### WHAT YOU NEED TO DO
The lines you return should be those containing the string "CDecimal", taken from the data below.

Stored data entries
·····
(** * poc-mcp-bq: a policy-gated BigQuery gateway

    Shallow embedding of [app/bq_service.py], [app/policy.py],
    [app/models.py], [app/mcp_protocol.py] and the request handlers of
    [app/main.py], followed by the properties of the specification that
    were checked against it.

    Conventions of the embedding:
    - a Python [str] is a [string]; only the ASCII letters, digits,
      underscore and white space are ever inspected by the code, every
      other character is opaque to it;
    - a Python [int] is a [Z];
    - a [dict] whose iteration order reaches the output (filters,
      set_values, rows) is an association list in insertion order; a
      [dict] that is only looked up (the policy document) is a [gmap];
    - an exception is a value of [Exn]; a function that may raise returns
      [Exn + A];
    - calls to the BigQuery client and to the policy engine are recorded
      in a trace, so that "before any store interaction" is a statement
      about that trace. *)

From Stdlib Require Import ZArith Ascii String List Lia DecimalString DecimalNat.
From stdpp Require Import base strings list gmap.

Local Open Scope string_scope.
Local Open Scope Z_scope.

(** ** Python runtime: strings, values, exceptions *)

Module Py.

Definition nl : string := String (ascii_of_nat 10) EmptyString.

(** [str.join] *)
Fixpoint join (sep : string) (parts : list string) : string :=
  match parts with
  | [] => ""
  | [p] => p
  | p :: ps => p +:+ sep +:+ join sep ps
  end.

(** [f"{i}"] for a non-negative index *)
Definition str_nat (i : nat) : string :=
  NilEmpty.string_of_uint (Nat.to_uint i).

Definition in_range (lo hi : nat) (c : ascii) : bool :=
  (lo <=? nat_of_ascii c)%nat && (nat_of_ascii c <=? hi)%nat.

Definition is_upper (c : ascii) : bool := in_range 65 90 c.
Definition is_lower (c : ascii) : bool := in_range 97 122 c.
Definition is_digit (c : ascii) : bool := in_range 48 57 c.
Definition is_underscore (c : ascii) : bool := (nat_of_ascii c =? 95)%nat.

(** [str.isspace] on the ASCII range *)
Definition is_space (c : ascii) : bool :=
  in_range 9 13 c || in_range 28 32 c.

Definition upper_char (c : ascii) : ascii :=
  if is_lower c then ascii_of_nat (nat_of_ascii c - 32) else c.

Definition lower_char (c : ascii) : ascii :=
  if is_upper c then ascii_of_nat (nat_of_ascii c + 32) else c.

Fixpoint map_chars (f : ascii -> ascii) (s : string) : string :=
  match s with
  | EmptyString => EmptyString
  | String c s' => String (f c) (map_chars f s')
  end.

(** [str.upper], [str.lower] *)
Definition upper : string -> string := map_chars upper_char.
Definition lower : string -> string := map_chars lower_char.

Fixpoint lstrip (s : string) : string :=
  match s with
  | String c s' => if is_space c then lstrip s' else s
  | EmptyString => EmptyString
  end.

Fixpoint rstrip (s : string) : string :=
  match s with
  | EmptyString => EmptyString
  | String c s' =>
      match rstrip s' with
      | EmptyString => if is_space c then EmptyString else String c EmptyString
      | r => String c r
      end
  end.

(** [str.strip] *)
Definition strip (s : string) : string := rstrip (lstrip s).

(** Payloads of the non-JSON scalars. Their fields are never inspected
    by the code under study: it only passes them to [str] and
    [isoformat]. *)
Record Decimal := mkDecimal
  { dec_negative : bool; dec_coefficient : N; dec_exponent : Z }.
Record Date := mkDate { year : Z; month : Z; day : Z }.
Record Time := mkTime
  { hour : Z; minute : Z; second : Z; microsecond : Z;
    utcoffset : option Z }.
Record Datetime := mkDatetime { dt_date : Date; dt_time : Time }.

(** A Python object as far as the gateway distinguishes them. A float is
    carried by its binary64 bit pattern; no arithmetic is done on it. *)
#[local] Unset Elimination Schemes.
Inductive Value : Type :=
| VNone
| VBool (b : bool)
| VInt (n : Z)
| VFloat (bits : Z)
| VStr (s : string)
| VBytes (b : list ascii)
| VDecimal (d : Decimal)
| VDatetime (d : Datetime)
| VDate (d : Date)
| VTime (t : Time)
| VList (items : list Value)
| VTuple (items : list Value)
| VDict (items : list (string * Value)).
#[local] Set Elimination Schemes.

(** [isinstance(v, cls)] for the classes the code tests. [bool] is a
    subclass of [int] and [datetime] is a subclass of [date]. *)
Inductive PyClass :=
  Cbool | Cint | Cfloat | Cstr | CDecimal | Cdatetime | Cdate | Ctime
| Clist | Cdict.

Definition isinstance (v : Value) (c : PyClass) : bool :=
  match c, v with
  | Cbool, VBool _ => true
  | Cint, (VBool _ | VInt _) => true
  | Cfloat, VFloat _ => true
  | Cstr, VStr _ => true
  | CDecimal, VDecimal _ => true
  | Cdatetime, VDatetime _ => true
  | Cdate, (VDatetime _ | VDate _) => true
  | Ctime, VTime _ => true
  | Clist, VList _ => true
  | Cdict, VDict _ => true
  | _, _ => false
  end.

(** Library functions whose text is not part of the repository. *)
Class Lib := mkLib
  { decimal_str : Decimal -> string;        (* str(decimal.Decimal) *)
    datetime_isoformat : Datetime -> string;
    date_isoformat : Date -> string;
    time_isoformat : Time -> string;
    repr : Value -> string }.               (* str() of any other object *)

(** [v.isoformat()] for [v] a datetime, date or time *)
Definition isoformat {L : Lib} (v : Value) : string :=
  match v with
  | VDatetime d => datetime_isoformat d
  | VDate d => date_isoformat d
  | VTime t => time_isoformat t
  | _ => ""
  end.

Inductive Exn :=
| ValueError (msg : string)
| PermissionError (msg : string)
| OtherError (msg : string).   (* anything raised by a client library *)

(** [str(v)] as used in f-strings *)
Definition py_str {L : Lib} (v : Value) : string :=
  match v with
  | VStr s => s
  | VNone => "None"
  | VBool true => "True"
  | VBool false => "False"
  | _ => repr v
  end.

(** [str(e)] *)
Definition exn_str (e : Exn) : string :=
  match e with
  | ValueError m | PermissionError m | OtherError m => m
  end.

(** Truth value of an optional container: [None] and the empty
    container are both false. *)
Definition truthy {A} (o : option (list A)) : bool :=
  match o with
  | Some (_ :: _) => true
  | _ => false
  end.

(** [o or {}] / the items of a container known to be truthy *)
Definition items_of {A} (o : option (list A)) : list A :=
  match o with Some l => l | None => [] end.

(** [dict.get(key)] on a dict kept in insertion order *)
Fixpoint dict_get {A} (d : list (string * A)) (key : string) : option A :=
  match d with
  | [] => None
  | (k, v) :: d' => if String.eqb k key then Some v else dict_get d' key
  end.

(** Computations that may raise: the error monad. *)
Definition ebind {A B} (m : Exn + A) (f : A -> Exn + B) : Exn + B :=
  match m with
  | inl e => inl e
  | inr a => f a
  end.

(** A generator or loop that raises at the first failing element. *)
Fixpoint emap {A B} (f : A -> Exn + B) (l : list A) : Exn + list B :=
  match l with
  | [] => inr []
  | x :: l' =>
      ebind (f x) (fun y => ebind (emap f l') (fun ys => inr (y :: ys)))
  end.

End Py.

Import Py.

(** ** app/bq_service.py: pure helpers *)

Module BqPure.

(** [[A-Za-z_]] and [[A-Za-z0-9_]] *)
Definition ident_start (c : ascii) : bool :=
  is_upper c || is_lower c || is_underscore c.
Definition ident_char (c : ascii) : bool :=
  ident_start c || is_digit c.

(** [$] outside MULTILINE mode: at the end of the subject, or just
    before a newline that is its last character. *)
Definition at_dollar (rest : string) : bool :=
  match rest with
  | EmptyString => true
  | String c EmptyString => (nat_of_ascii c =? 10)%nat
  | _ => false
  end.

(** [[A-Za-z0-9_]{0,n}$] against [rest]: some k <= n characters of the
    class followed by [$]. *)
Fixpoint ident_tail (n : nat) (rest : string) : bool :=
  at_dollar rest ||
  match n, rest with
  | S n', String c rest' => ident_char c && ident_tail n' rest'
  | _, _ => false
  end.

(** [IDENT_RE.match(name)], IDENT_RE = ^[A-Za-z_][A-Za-z0-9_]{0,127}$ *)
Definition IDENT_RE_match (name : string) : bool :=
  match name with
  | String c rest => ident_start c && ident_tail 127 rest
  | EmptyString => false
  end.

Definition _ensure_ident (name label : string) : Exn + string :=
  if negb (IDENT_RE_match name)
  then inl (ValueError ("Invalid " +:+ label +:+ ": " +:+ name))
  else inr name.

Fixpoint _normalize_value {L : Lib} (v : Value) : Value :=
  if isinstance v CDecimal then
    match v with VDecimal d => VStr (decimal_str d) | _ => v end
  else if isinstance v Cdatetime || isinstance v Cdate || isinstance v Ctime
  then VStr (isoformat v)
  else
    match v with
    | VList items => VList (map _normalize_value items)
    | VDict items =>
        VDict (map (fun kv => (fst kv, _normalize_value (snd kv))) items)
    | _ => v
    end.

Definition _param_type (value : Value) : string :=
  if isinstance value Cbool then "BOOL"
  else if isinstance value Cint then "INT64"
  else if isinstance value Cfloat then "FLOAT64"
  else if isinstance value CDecimal then "NUMERIC"
  else if isinstance value Cdatetime then "TIMESTAMP"
  else if isinstance value Cdate then "DATE"
  else "STRING".

End BqPure.

(** ** app/models.py and app/config.py *)

Module Models.

Inductive Operation := SELECT | CREATE_TABLE | INSERT | UPDATE | DELETE.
·····
### RESPONSE BOX
  Cbool | Cint | Cfloat | Cstr | CDecimal | Cdatetime | Cdate | Ctime
  | CDecimal, VDecimal _ => true
  if isinstance v CDecimal then
  else if isinstance value CDecimal then "NUMERIC"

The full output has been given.